== EXERCISE OBJECTIVE ==
Below are some records. Set each one down exactly as it reads.

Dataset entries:
[Start of Attachment]

Lemma filter_all {A} (p : A -> bool) (l : list A) :
  Forall (fun x => p x = true) l -> List.filter p l = l.
Proof.
  induction 1 as [|x l Hx _ IH]; [reflexivity|].
  cbn [List.filter]. rewrite Hx, IH. reflexivity.
Qed.

Lemma purge_nothing (servers : list (string * @ServerEntry JSON)) :
  List.filter reported servers = [] -> purge servers = servers.
Proof.
  intros E. unfold purge. rewrite E. apply filter_all, Forall_forall.
  intros kv _. reflexivity.
Qed.

(** What a run that writes must have gone through. *)
Lemma main_written force file answers c :
  main JString null_read_message force file answers = Written c ->
  existsb unreadable (servers_of file) = false /\
  settings c = settings_of file /\
  (mcpServers c = Some (set_property "safe-unix" (getSafeUnixConfig JString) (servers_of file))
   \/ mcpServers c = Some (set_property "safe-unix" (getSafeUnixConfig JString)
                             (purge (servers_of file)))) /\
  (force = true ->
   mcpServers c = Some (set_property "safe-unix" (getSafeUnixConfig JString)
                          (purge (servers_of file)))).
Proof.
  intros H. unfold main in H.
  assert (Hlen : Nat.ltb 0 (length (List.filter reported (servers_of file))) = false ->
                 purge (servers_of file) = servers_of file).
  { intros El. apply purge_nothing. apply Nat.ltb_ge in El.
    destruct (List.filter reported (servers_of file)); [reflexivity|inversion El]. }
  destruct file as [config|]; cbn [servers_of settings_of] in *;
    [|destruct (prompt force answers) as [[answer rest]|]; [|discriminate H];
      destruct (negb (String.eqb answer "y")); [discriminate H|];
      cbn [mcpServers settings default] in H;
      change (from_option Datatypes.id [] None) with (@nil (string * @ServerEntry JSON)) in H];
    rewrite detectUnsafeServers_filter in H;
    match type of H with context [existsb unreadable ?l] =>
      destruct (existsb unreadable l); [discriminate H|];
      rewrite delete_all_filter in H;
      fold (purge l) in H;
      destruct (Nat.ltb 0 (length (List.filter reported l))) eqn:El
    end;
    destruct force; cbn [prompt negb andb] in H;
    repeat match type of H with
           | context [String.eqb "y" "y"] => rewrite String.eqb_refl in H
           | context [match ?a with [] => _ | _ :: _ => _ end] =>
               is_var a; destruct a as [|? ?]; [discriminate H|]
           | context [String.eqb ?a "y"] =>
               is_var a; destruct (String.eqb a "y"); cbn [negb] in H; try discriminate H
           end;
    injection H as <-; cbn [mcpServers settings];
    (split; [reflexivity|split; [reflexivity|split]]);
    try (intros; discriminate);
    try rewrite (Hlen eq_refl); auto.
Qed.

Lemma filter_none {A} (p : A -> bool) (l : list A) :
  Forall (fun x => p x = false) l -> List.filter p l = [].
Proof.
  induction 1 as [|x l Hx _ IH]; [reflexivity|].
  cbn [List.filter]. rewrite Hx. exact IH.
Qed.

Lemma existsb_none {A} (p : A -> bool) (l : list A) :
  Forall (fun x => p x = false) l -> existsb p l = false.
Proof.
  induction 1 as [|x l Hx _ IH]; [reflexivity|].
  cbn [existsb]. rewrite Hx. exact IH.
Qed.

Lemma existsb_false_Forall {A} (p : A -> bool) (l : list A) :
  existsb p l = false -> Forall (fun x => p x = false) l.
Proof.
  induction l as [|x l IH]; [constructor|].
  cbn [existsb]. intros H. apply orb_false_iff in H as [Hx Hl].
  constructor; auto.
Qed.

Lemma set_property_Forall {V} (P : string * V -> Prop) name v obj :
  P (name, v) -> Forall P obj -> Forall P (set_property name v obj).
Proof.
  intros Hv. induction 1 as [|[k w] obj Hk Hobj IH]; cbn [set_property].
  - constructor; [exact Hv|constructor].
  - destruct (String.eqb k name) eqn:E.
    + apply String.eqb_eq in E. subst k. constructor; assumption.
    + constructor; assumption.
Qed.

(** After the purge, and with ["safe-unix"] set, nothing is left to
    report. *)
Lemma detect_after_purge (servers : list (string * @ServerEntry JSON)) :
  existsb unreadable servers = false ->
  detectUnsafeServers null_read_message
    (set_property "safe-unix" (getSafeUnixConfig JString) (purge servers))
  = Normal [].
Proof.
  intros Hu. apply existsb_false_Forall in Hu.
  assert (Hin : forall kv, kv ∈ purge servers ->
            kv ∈ servers /\ unreadable kv = false /\ reported kv = false).
  { intros kv Hkv. unfold purge in Hkv.
    apply list_elem_of_In, filter_In in Hkv as [Hkv Hn].
    split; [apply list_elem_of_In, Hkv|split].
    - rewrite Forall_forall in Hu. apply Hu, list_elem_of_In, Hkv.
    - destruct (reported kv) eqn:Er; [|reflexivity]. exfalso.
      apply negb_true_iff, has_false in Hn. apply Hn.
      apply list_elem_of_fmap. exists kv. split; [reflexivity|].
      apply list_elem_of_In, filter_In. auto. }
  rewrite detectUnsafeServers_filter.
  rewrite existsb_none, filter_none; [reflexivity| |].
  - apply set_property_Forall; [reflexivity|].
    apply Forall_forall. intros kv Hkv. apply Hin, Hkv.
  - apply set_property_Forall; [reflexivity|].
    apply Forall_forall. intros kv Hkv. apply Hin, Hkv.
Qed.
(** *** The decision *)

(** The two outcomes of a submission. *)
Lemma detect_cases (now later : Z) (db : list RegionalInvoice)
    (d : InvoiceData) :
  exists c,
    _calculate_fraud_confidence
      (_analyze_content_similarity (_create_regional_invoice now d)
         (_search_cross_regional_duplicates db
            (_create_regional_invoice now d))) = Some c
    /\ ((75 # 100 < c
         /\ exists alert,
              detect_multi_regional_fraud now later db d
              = Some (Some alert, db)
              /\ confidence_score alert = c)
        \/ (c <= 75 # 100
            /\ detect_multi_regional_fraud now later db d
               = Some (None, db ++ [_create_regional_invoice now d]))).
Proof.
  destruct (confidence_meets_spec (_create_regional_invoice now d)
              (_search_cross_regional_duplicates db
                 (_create_regional_invoice now d))) as (c & E & _).
  exists c. split; [exact E|].
  unfold detect_multi_regional_fraud. rewrite E.
  destruct (gtb c (75 # 100)) eqn:G.
  - left. apply gtb_iff in G. split; [exact G|].
    eexists. split; reflexivity.
  - right. apply gtb_false_iff in G. split; [exact G|reflexivity].
Qed.

(** C1, as amended.  The confidence of a submission is always defined.  The
    detector returns an alert, of that confidence, exactly when the
    confidence is above 0.75, and then leaves the database as it is;
    otherwise it returns no alert and appends the invoice to the database,
    with the processing status "pending" it was created with. *)
Theorem alert_iff_confidence_above_threshold (now later : Z)
    (db : list RegionalInvoice) (d : InvoiceData) :
  exists c,
    _calculate_fraud_confidence
      (_analyze_content_similarity (_create_regional_invoice now d)
         (_search_cross_regional_duplicates db
            (_create_regional_invoice now d))) = Some c
    /\ ((75 # 100 < c
         /\ exists alert,
              detect_multi_regional_fraud now later db d
              = Some (Some alert, db)
              /\ confidence_score alert = c)
        \/ (c <= 75 # 100
            /\ detect_multi_regional_fraud now later db d
               = Some (None, db ++ [_create_regional_invoice now d])
            /\ processing_status (_create_regional_invoice now d)
               = of_string "pending")).
Proof.
  destruct (detect_cases now later db d) as (c & E & [H|[H1 H2]]).
  - exists c. split; [exact E|]. left. exact H.
  - exists c. split; [exact E|]. right.
    split; [exact H1|]. split; [exact H2|reflexivity].
Qed.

[End of Attachment]

== WRITTEN SOLUTION ==
Lemma filter_all {A} (p : A -> bool) (l : list A) :
  Forall (fun x => p x = true) l -> List.filter p l = l.
Proof.
  induction 1 as [|x l Hx _ IH]; [reflexivity|].
  cbn [List.filter]. rewrite Hx, IH. reflexivity.
Qed.

Lemma purge_nothing (servers : list (string * @ServerEntry JSON)) :
  List.filter reported servers = [] -> purge servers = servers.
Proof.
  intros E. unfold purge. rewrite E. apply filter_all, Forall_forall.
  intros kv _. reflexivity.
Qed.

(** What a run that writes must have gone through. *)
Lemma main_written force file answers c :
  main JString null_read_message force file answers = Written c ->
  existsb unreadable (servers_of file) = false /\
  settings c = settings_of file /\
  (mcpServers c = Some (set_property "safe-unix" (getSafeUnixConfig JString) (servers_of file))
   \/ mcpServers c = Some (set_property "safe-unix" (getSafeUnixConfig JString)
                             (purge (servers_of file)))) /\
  (force = true ->
   mcpServers c = Some (set_property "safe-unix" (getSafeUnixConfig JString)
                          (purge (servers_of file)))).
Proof.
  intros H. unfold main in H.
  assert (Hlen : Nat.ltb 0 (length (List.filter reported (servers_of file))) = false ->
                 purge (servers_of file) = servers_of file).
  { intros El. apply purge_nothing. apply Nat.ltb_ge in El.
    destruct (List.filter reported (servers_of file)); [reflexivity|inversion El]. }
  destruct file as [config|]; cbn [servers_of settings_of] in *;
    [|destruct (prompt force answers) as [[answer rest]|]; [|discriminate H];
      destruct (negb (String.eqb answer "y")); [discriminate H|];
      cbn [mcpServers settings default] in H;
      change (from_option Datatypes.id [] None) with (@nil (string * @ServerEntry JSON)) in H];
    rewrite detectUnsafeServers_filter in H;
    match type of H with context [existsb unreadable ?l] =>
      destruct (existsb unreadable l); [discriminate H|];
      rewrite delete_all_filter in H;
      fold (purge l) in H;
      destruct (Nat.ltb 0 (length (List.filter reported l))) eqn:El
    end;
    destruct force; cbn [prompt negb andb] in H;
    repeat match type of H with
           | context [String.eqb "y" "y"] => rewrite String.eqb_refl in H
           | context [match ?a with [] => _ | _ :: _ => _ end] =>
               is_var a; destruct a as [|? ?]; [discriminate H|]
           | context [String.eqb ?a "y"] =>
               is_var a; destruct (String.eqb a "y"); cbn [negb] in H; try discriminate H
           end;
    injection H as <-; cbn [mcpServers settings];
    (split; [reflexivity|split; [reflexivity|split]]);
    try (intros; discriminate);
    try rewrite (Hlen eq_refl); auto.
Qed.

Lemma filter_none {A} (p : A -> bool) (l : list A) :
  Forall (fun x => p x = false) l -> List.filter p l = [].
Proof.
  induction 1 as [|x l Hx _ IH]; [reflexivity|].
  cbn [List.filter]. rewrite Hx. exact IH.
Qed.

Lemma existsb_none {A} (p : A -> bool) (l : list A) :
  Forall (fun x => p x = false) l -> existsb p l = false.
Proof.
  induction 1 as [|x l Hx _ IH]; [reflexivity|].
  cbn [existsb]. rewrite Hx. exact IH.
Qed.

Lemma existsb_false_Forall {A} (p : A -> bool) (l : list A) :
  existsb p l = false -> Forall (fun x => p x = false) l.
Proof.
  induction l as [|x l IH]; [constructor|].
  cbn [existsb]. intros H. apply orb_false_iff in H as [Hx Hl].
  constructor; auto.
Qed.

Lemma set_property_Forall {V} (P : string * V -> Prop) name v obj :
  P (name, v) -> Forall P obj -> Forall P (set_property name v obj).
Proof.
  intros Hv. induction 1 as [|[k w] obj Hk Hobj IH]; cbn [set_property].
  - constructor; [exact Hv|constructor].
  - destruct (String.eqb k name) eqn:E.
    + apply String.eqb_eq in E. subst k. constructor; assumption.
    + constructor; assumption.
Qed.

(** After the purge, and with ["safe-unix"] set, nothing is left to
    report. *)
Lemma detect_after_purge (servers : list (string * @ServerEntry JSON)) :
  existsb unreadable servers = false ->
  detectUnsafeServers null_read_message
    (set_property "safe-unix" (getSafeUnixConfig JString) (purge servers))
  = Normal [].
Proof.
  intros Hu. apply existsb_false_Forall in Hu.
  assert (Hin : forall kv, kv ∈ purge servers ->
            kv ∈ servers /\ unreadable kv = false /\ reported kv = false).
  { intros kv Hkv. unfold purge in Hkv.
    apply list_elem_of_In, filter_In in Hkv as [Hkv Hn].
    split; [apply list_elem_of_In, Hkv|split].
    - rewrite Forall_forall in Hu. apply Hu, list_elem_of_In, Hkv.
    - destruct (reported kv) eqn:Er; [|reflexivity]. exfalso.
      apply negb_true_iff, has_false in Hn. apply Hn.
      apply list_elem_of_fmap. exists kv. split; [reflexivity|].
      apply list_elem_of_In, filter_In. auto. }
  rewrite detectUnsafeServers_filter.
  rewrite existsb_none, filter_none; [reflexivity| |].
  - apply set_property_Forall; [reflexivity|].
    apply Forall_forall. intros kv Hkv. apply Hin, Hkv.
  - apply set_property_Forall; [reflexivity|].
    apply Forall_forall. intros kv Hkv. apply Hin, Hkv.
Qed.
(** *** The decision *)

(** The two outcomes of a submission. *)
Lemma detect_cases (now later : Z) (db : list RegionalInvoice)
    (d : InvoiceData) :
  exists c,
    _calculate_fraud_confidence
      (_analyze_content_similarity (_create_regional_invoice now d)
         (_search_cross_regional_duplicates db
            (_create_regional_invoice now d))) = Some c
    /\ ((75 # 100 < c
         /\ exists alert,
              detect_multi_regional_fraud now later db d
              = Some (Some alert, db)
              /\ confidence_score alert = c)
        \/ (c <= 75 # 100
            /\ detect_multi_regional_fraud now later db d
               = Some (None, db ++ [_create_regional_invoice now d]))).
Proof.
  destruct (confidence_meets_spec (_create_regional_invoice now d)
              (_search_cross_regional_duplicates db
                 (_create_regional_invoice now d))) as (c & E & _).
  exists c. split; [exact E|].
  unfold detect_multi_regional_fraud. rewrite E.
  destruct (gtb c (75 # 100)) eqn:G.
  - left. apply gtb_iff in G. split; [exact G|].
    eexists. split; reflexivity.
  - right. apply gtb_false_iff in G. split; [exact G|reflexivity].
Qed.

(** C1, as amended.  The confidence of a submission is always defined.  The
    detector returns an alert, of that confidence, exactly when the
    confidence is above 0.75, and then leaves the database as it is;
    otherwise it returns no alert and appends the invoice to the database,
    with the processing status "pending" it was created with. *)
Theorem alert_iff_confidence_above_threshold (now later : Z)
    (db : list RegionalInvoice) (d : InvoiceData) :
  exists c,
    _calculate_fraud_confidence
      (_analyze_content_similarity (_create_regional_invoice now d)
         (_search_cross_regional_duplicates db
            (_create_regional_invoice now d))) = Some c
    /\ ((75 # 100 < c
         /\ exists alert,
              detect_multi_regional_fraud now later db d
              = Some (Some alert, db)
              /\ confidence_score alert = c)
        \/ (c <= 75 # 100
            /\ detect_multi_regional_fraud now later db d
               = Some (None, db ++ [_create_regional_invoice now d])
            /\ processing_status (_create_regional_invoice now d)
               = of_string "pending")).
Proof.
  destruct (detect_cases now later db d) as (c & E & [H|[H1 H2]]).
  - exists c. split; [exact E|]. left. exact H.
  - exists c. split; [exact E|]. right.
    split; [exact H1|]. split; [exact H2|reflexivity].
Qed.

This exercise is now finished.